### Your objective:
Two lines in the data below mark the range: the one with "on_ad (fun a => clear_flag" and the one with "let s := drop_events s in". Return both, along with every line between them, exactly.

[[ Dataset records, beginning ]]

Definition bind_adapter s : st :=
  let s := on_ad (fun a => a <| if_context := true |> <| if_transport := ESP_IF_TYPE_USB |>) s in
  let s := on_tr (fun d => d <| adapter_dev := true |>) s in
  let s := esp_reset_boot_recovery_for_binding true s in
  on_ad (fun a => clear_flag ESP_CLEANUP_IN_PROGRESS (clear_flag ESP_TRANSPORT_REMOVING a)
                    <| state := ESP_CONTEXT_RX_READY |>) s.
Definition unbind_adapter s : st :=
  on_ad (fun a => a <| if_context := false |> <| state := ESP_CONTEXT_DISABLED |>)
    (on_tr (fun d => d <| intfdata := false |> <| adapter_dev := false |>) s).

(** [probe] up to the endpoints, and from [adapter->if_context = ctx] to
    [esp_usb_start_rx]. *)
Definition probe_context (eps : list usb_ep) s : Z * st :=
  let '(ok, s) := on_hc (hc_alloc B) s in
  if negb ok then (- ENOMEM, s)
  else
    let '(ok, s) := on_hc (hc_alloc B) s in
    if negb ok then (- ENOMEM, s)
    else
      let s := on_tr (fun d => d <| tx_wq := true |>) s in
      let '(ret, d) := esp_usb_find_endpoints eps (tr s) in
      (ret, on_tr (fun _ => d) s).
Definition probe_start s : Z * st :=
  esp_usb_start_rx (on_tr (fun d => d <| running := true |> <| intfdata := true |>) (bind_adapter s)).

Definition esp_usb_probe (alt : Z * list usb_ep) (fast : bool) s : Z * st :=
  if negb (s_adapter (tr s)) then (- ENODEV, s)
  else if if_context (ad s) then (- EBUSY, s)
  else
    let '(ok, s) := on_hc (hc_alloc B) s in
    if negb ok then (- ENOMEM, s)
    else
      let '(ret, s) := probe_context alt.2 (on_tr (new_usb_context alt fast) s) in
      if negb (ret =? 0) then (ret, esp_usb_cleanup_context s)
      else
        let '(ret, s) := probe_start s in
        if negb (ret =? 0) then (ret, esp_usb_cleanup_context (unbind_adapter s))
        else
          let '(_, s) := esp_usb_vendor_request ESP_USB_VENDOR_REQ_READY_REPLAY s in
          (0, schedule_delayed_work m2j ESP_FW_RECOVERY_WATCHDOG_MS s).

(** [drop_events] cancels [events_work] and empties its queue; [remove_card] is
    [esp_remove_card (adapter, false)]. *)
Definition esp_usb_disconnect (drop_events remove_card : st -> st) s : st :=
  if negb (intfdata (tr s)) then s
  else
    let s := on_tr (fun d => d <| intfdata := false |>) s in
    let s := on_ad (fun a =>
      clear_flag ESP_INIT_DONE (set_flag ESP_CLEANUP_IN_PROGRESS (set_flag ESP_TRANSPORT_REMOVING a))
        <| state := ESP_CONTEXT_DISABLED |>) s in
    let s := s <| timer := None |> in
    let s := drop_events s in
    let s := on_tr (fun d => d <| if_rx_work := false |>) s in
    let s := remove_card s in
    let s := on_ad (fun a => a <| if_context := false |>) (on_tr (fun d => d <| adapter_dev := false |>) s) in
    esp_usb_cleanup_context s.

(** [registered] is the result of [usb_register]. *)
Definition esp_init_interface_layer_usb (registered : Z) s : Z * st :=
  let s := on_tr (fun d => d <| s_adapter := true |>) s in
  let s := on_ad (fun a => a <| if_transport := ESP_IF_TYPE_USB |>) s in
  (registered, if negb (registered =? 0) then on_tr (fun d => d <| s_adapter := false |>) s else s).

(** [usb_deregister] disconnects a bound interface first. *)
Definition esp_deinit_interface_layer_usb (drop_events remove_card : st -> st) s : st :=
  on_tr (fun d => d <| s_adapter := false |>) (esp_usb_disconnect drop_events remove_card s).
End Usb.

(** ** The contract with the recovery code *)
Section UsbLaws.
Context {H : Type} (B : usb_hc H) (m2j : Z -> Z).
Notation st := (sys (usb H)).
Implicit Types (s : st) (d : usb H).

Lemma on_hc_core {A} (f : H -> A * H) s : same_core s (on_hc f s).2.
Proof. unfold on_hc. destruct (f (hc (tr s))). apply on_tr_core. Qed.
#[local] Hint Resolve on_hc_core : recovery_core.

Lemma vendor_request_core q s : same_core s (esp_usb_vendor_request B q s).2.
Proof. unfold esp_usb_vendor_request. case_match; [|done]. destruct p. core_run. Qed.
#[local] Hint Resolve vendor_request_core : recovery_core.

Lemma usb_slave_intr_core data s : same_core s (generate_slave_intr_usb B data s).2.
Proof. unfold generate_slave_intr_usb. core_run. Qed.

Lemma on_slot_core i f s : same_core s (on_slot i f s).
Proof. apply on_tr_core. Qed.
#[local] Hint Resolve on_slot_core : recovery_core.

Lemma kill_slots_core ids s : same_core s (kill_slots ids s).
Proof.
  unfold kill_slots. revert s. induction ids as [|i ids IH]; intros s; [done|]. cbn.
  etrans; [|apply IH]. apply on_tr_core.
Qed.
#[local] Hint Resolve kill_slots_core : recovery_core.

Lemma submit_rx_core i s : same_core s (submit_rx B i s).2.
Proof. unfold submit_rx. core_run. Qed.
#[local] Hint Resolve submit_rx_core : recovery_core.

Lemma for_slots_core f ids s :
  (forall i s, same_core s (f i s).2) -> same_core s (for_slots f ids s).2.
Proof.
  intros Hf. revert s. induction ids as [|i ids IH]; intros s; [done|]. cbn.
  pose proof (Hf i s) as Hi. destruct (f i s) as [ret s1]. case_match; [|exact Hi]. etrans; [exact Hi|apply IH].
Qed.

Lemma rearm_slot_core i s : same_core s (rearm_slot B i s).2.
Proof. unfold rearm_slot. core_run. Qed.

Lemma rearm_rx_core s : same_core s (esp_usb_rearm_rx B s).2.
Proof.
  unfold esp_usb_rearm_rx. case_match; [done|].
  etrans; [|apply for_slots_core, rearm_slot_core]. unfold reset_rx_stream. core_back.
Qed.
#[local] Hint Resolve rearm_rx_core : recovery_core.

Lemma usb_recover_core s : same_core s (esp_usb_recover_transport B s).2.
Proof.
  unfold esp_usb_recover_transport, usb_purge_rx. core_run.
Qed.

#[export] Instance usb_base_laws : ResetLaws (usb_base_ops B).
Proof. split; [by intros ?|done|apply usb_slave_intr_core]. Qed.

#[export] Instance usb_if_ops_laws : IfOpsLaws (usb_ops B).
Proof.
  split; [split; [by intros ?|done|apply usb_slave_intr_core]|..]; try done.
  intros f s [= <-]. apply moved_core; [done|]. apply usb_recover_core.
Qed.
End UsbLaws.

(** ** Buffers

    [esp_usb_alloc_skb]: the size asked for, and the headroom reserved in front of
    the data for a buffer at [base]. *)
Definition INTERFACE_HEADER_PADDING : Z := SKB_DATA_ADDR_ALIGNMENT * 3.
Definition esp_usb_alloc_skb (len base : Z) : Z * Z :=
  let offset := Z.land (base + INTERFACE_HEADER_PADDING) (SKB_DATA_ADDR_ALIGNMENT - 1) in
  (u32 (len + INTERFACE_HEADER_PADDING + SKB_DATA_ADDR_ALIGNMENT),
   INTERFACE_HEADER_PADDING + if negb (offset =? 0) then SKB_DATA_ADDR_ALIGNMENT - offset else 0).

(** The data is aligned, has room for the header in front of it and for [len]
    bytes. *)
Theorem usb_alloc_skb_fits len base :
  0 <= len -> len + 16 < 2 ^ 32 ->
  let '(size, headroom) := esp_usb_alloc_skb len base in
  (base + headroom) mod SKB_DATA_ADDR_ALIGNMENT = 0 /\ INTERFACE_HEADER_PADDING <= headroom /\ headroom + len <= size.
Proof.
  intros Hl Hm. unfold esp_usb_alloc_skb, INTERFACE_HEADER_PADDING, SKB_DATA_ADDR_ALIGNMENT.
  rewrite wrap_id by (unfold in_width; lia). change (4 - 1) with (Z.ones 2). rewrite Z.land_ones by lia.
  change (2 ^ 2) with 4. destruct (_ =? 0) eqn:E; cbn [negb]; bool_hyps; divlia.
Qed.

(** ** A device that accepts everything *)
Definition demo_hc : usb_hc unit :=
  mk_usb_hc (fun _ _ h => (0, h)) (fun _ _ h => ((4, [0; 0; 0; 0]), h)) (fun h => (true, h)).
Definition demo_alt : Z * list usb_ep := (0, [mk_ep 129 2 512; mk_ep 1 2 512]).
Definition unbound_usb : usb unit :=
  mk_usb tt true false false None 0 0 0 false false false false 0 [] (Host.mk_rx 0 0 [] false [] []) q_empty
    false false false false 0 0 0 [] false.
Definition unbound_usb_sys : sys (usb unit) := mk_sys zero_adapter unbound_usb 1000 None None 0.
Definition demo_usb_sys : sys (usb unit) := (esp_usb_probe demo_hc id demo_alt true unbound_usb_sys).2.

[[ Dataset records, end ]]
[[ Dataset records, beginning ]]

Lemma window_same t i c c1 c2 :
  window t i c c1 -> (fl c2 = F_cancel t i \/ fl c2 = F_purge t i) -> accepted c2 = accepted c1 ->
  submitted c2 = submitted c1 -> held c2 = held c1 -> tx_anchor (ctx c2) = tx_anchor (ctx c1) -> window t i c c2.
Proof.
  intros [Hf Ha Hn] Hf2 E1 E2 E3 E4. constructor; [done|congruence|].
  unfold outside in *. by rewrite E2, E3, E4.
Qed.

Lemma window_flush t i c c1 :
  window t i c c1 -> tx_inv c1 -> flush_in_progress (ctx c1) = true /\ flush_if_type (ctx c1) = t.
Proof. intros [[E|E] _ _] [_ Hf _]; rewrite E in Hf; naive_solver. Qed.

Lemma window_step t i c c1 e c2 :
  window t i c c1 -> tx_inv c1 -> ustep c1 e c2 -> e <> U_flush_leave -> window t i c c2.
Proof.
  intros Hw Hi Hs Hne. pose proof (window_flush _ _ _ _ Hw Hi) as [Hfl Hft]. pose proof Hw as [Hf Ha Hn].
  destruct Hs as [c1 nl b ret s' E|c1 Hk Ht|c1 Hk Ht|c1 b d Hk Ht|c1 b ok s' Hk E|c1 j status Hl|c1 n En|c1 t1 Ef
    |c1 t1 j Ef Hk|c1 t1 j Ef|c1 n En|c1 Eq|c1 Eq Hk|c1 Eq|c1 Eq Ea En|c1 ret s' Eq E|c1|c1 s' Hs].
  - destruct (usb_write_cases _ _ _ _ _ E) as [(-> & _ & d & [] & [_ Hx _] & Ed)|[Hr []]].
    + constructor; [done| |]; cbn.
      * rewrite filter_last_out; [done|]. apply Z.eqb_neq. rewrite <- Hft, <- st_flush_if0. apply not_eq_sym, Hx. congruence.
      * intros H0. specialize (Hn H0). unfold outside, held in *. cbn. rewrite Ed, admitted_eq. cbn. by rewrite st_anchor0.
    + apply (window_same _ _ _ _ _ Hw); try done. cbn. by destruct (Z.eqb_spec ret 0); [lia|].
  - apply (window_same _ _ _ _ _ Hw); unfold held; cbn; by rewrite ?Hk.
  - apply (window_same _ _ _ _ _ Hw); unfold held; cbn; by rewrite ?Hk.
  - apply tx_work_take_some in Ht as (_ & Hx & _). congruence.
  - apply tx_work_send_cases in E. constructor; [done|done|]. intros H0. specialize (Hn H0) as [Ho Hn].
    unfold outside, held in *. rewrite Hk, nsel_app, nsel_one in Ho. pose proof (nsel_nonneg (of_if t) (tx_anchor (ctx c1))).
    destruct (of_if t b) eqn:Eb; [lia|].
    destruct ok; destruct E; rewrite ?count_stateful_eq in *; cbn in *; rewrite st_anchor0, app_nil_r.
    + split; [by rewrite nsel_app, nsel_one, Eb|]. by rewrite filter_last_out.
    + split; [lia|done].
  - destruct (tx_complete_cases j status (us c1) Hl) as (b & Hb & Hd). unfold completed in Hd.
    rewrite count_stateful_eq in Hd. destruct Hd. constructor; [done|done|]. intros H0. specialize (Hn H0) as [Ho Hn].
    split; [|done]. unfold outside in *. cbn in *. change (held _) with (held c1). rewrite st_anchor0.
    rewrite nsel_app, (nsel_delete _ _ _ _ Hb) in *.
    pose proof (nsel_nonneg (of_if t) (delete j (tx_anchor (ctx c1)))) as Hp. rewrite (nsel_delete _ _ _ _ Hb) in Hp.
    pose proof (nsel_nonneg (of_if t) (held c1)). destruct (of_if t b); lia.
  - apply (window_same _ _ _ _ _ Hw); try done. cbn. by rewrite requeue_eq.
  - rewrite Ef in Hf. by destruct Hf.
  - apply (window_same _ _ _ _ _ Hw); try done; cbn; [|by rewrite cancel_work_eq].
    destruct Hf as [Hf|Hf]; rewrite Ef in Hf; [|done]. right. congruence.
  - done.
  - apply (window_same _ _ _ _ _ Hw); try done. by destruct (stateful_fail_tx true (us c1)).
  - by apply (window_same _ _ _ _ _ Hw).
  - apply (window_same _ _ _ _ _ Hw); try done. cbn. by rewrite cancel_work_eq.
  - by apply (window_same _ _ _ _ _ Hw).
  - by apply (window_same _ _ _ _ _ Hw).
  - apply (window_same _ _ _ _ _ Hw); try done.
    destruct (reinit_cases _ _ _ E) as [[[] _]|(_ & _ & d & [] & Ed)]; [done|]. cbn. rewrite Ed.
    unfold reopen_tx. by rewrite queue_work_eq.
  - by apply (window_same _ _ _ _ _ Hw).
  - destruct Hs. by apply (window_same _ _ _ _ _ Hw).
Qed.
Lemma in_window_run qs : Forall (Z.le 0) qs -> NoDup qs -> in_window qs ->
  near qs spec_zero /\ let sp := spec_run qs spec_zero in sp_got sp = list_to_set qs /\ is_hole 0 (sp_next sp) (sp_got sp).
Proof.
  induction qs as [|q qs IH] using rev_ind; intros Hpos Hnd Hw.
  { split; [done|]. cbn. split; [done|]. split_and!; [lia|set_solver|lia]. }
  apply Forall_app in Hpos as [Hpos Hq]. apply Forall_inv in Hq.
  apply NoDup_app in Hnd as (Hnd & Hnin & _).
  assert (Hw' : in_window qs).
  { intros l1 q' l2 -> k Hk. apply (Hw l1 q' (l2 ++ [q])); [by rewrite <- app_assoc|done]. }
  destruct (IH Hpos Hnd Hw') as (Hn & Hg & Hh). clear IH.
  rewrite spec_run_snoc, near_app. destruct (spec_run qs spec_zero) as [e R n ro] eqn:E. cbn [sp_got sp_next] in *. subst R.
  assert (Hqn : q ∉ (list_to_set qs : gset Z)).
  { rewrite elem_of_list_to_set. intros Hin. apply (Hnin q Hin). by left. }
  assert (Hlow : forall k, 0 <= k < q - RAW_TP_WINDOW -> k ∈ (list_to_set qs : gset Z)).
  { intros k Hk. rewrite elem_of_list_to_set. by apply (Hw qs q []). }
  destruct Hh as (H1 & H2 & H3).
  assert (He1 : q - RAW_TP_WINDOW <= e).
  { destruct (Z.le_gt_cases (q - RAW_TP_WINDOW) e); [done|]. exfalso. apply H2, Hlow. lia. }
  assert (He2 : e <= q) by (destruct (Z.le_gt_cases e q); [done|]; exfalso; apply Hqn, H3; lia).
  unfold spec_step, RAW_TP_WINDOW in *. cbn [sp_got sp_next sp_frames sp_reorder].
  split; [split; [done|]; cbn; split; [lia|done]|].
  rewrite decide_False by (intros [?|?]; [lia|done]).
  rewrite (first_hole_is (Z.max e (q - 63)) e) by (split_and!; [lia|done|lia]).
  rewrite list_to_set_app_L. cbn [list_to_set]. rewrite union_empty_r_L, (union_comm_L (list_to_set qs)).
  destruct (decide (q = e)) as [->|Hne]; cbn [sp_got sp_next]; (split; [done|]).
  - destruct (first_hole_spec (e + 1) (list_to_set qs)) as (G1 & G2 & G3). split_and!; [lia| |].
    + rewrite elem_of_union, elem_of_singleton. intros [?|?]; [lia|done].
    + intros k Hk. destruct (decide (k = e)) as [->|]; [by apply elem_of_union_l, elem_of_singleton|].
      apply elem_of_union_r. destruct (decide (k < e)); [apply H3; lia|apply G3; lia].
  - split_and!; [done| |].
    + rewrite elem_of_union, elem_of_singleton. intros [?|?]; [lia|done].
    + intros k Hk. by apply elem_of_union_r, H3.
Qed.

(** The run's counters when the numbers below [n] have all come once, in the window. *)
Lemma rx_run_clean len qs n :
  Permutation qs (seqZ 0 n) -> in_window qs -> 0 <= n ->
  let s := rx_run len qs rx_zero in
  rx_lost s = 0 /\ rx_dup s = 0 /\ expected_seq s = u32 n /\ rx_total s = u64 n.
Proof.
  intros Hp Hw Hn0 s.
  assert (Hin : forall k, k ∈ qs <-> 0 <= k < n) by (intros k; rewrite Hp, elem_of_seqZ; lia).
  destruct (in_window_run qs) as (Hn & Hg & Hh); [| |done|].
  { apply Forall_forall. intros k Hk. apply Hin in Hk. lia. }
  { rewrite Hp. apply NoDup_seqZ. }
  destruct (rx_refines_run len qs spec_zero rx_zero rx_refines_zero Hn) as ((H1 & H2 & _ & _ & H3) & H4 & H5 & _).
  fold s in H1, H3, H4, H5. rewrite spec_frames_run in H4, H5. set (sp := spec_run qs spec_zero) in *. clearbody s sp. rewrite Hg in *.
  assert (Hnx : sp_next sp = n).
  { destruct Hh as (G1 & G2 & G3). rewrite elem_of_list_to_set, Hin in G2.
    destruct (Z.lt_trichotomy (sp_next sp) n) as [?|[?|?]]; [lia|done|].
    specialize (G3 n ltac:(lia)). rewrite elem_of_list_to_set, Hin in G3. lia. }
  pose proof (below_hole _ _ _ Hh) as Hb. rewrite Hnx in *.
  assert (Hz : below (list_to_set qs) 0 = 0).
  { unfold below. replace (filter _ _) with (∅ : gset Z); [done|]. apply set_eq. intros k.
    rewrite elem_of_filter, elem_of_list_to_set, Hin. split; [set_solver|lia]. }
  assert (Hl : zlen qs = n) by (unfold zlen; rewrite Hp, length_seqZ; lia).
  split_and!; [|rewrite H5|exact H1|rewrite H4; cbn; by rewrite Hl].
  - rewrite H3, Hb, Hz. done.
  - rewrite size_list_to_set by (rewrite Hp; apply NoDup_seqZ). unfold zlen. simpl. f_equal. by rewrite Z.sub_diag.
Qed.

[[ Dataset records, end ]]

### Answer below:
  on_ad (fun a => clear_flag ESP_CLEANUP_IN_PROGRESS (clear_flag ESP_TRANSPORT_REMOVING a)
                    <| state := ESP_CONTEXT_RX_READY |>) s.
Definition unbind_adapter s : st :=
  on_ad (fun a => a <| if_context := false |> <| state := ESP_CONTEXT_DISABLED |>)
    (on_tr (fun d => d <| intfdata := false |> <| adapter_dev := false |>) s).

(** [probe] up to the endpoints, and from [adapter->if_context = ctx] to
    [esp_usb_start_rx]. *)
Definition probe_context (eps : list usb_ep) s : Z * st :=
  let '(ok, s) := on_hc (hc_alloc B) s in
  if negb ok then (- ENOMEM, s)
  else
    let '(ok, s) := on_hc (hc_alloc B) s in
    if negb ok then (- ENOMEM, s)
    else
      let s := on_tr (fun d => d <| tx_wq := true |>) s in
      let '(ret, d) := esp_usb_find_endpoints eps (tr s) in
      (ret, on_tr (fun _ => d) s).
Definition probe_start s : Z * st :=
  esp_usb_start_rx (on_tr (fun d => d <| running := true |> <| intfdata := true |>) (bind_adapter s)).

Definition esp_usb_probe (alt : Z * list usb_ep) (fast : bool) s : Z * st :=
  if negb (s_adapter (tr s)) then (- ENODEV, s)
  else if if_context (ad s) then (- EBUSY, s)
  else
    let '(ok, s) := on_hc (hc_alloc B) s in
    if negb ok then (- ENOMEM, s)
    else
      let '(ret, s) := probe_context alt.2 (on_tr (new_usb_context alt fast) s) in
      if negb (ret =? 0) then (ret, esp_usb_cleanup_context s)
      else
        let '(ret, s) := probe_start s in
        if negb (ret =? 0) then (ret, esp_usb_cleanup_context (unbind_adapter s))
        else
          let '(_, s) := esp_usb_vendor_request ESP_USB_VENDOR_REQ_READY_REPLAY s in
          (0, schedule_delayed_work m2j ESP_FW_RECOVERY_WATCHDOG_MS s).

(** [drop_events] cancels [events_work] and empties its queue; [remove_card] is
    [esp_remove_card (adapter, false)]. *)
Definition esp_usb_disconnect (drop_events remove_card : st -> st) s : st :=
  if negb (intfdata (tr s)) then s
  else
    let s := on_tr (fun d => d <| intfdata := false |>) s in
    let s := on_ad (fun a =>
      clear_flag ESP_INIT_DONE (set_flag ESP_CLEANUP_IN_PROGRESS (set_flag ESP_TRANSPORT_REMOVING a))
        <| state := ESP_CONTEXT_DISABLED |>) s in
    let s := s <| timer := None |> in
    let s := drop_events s in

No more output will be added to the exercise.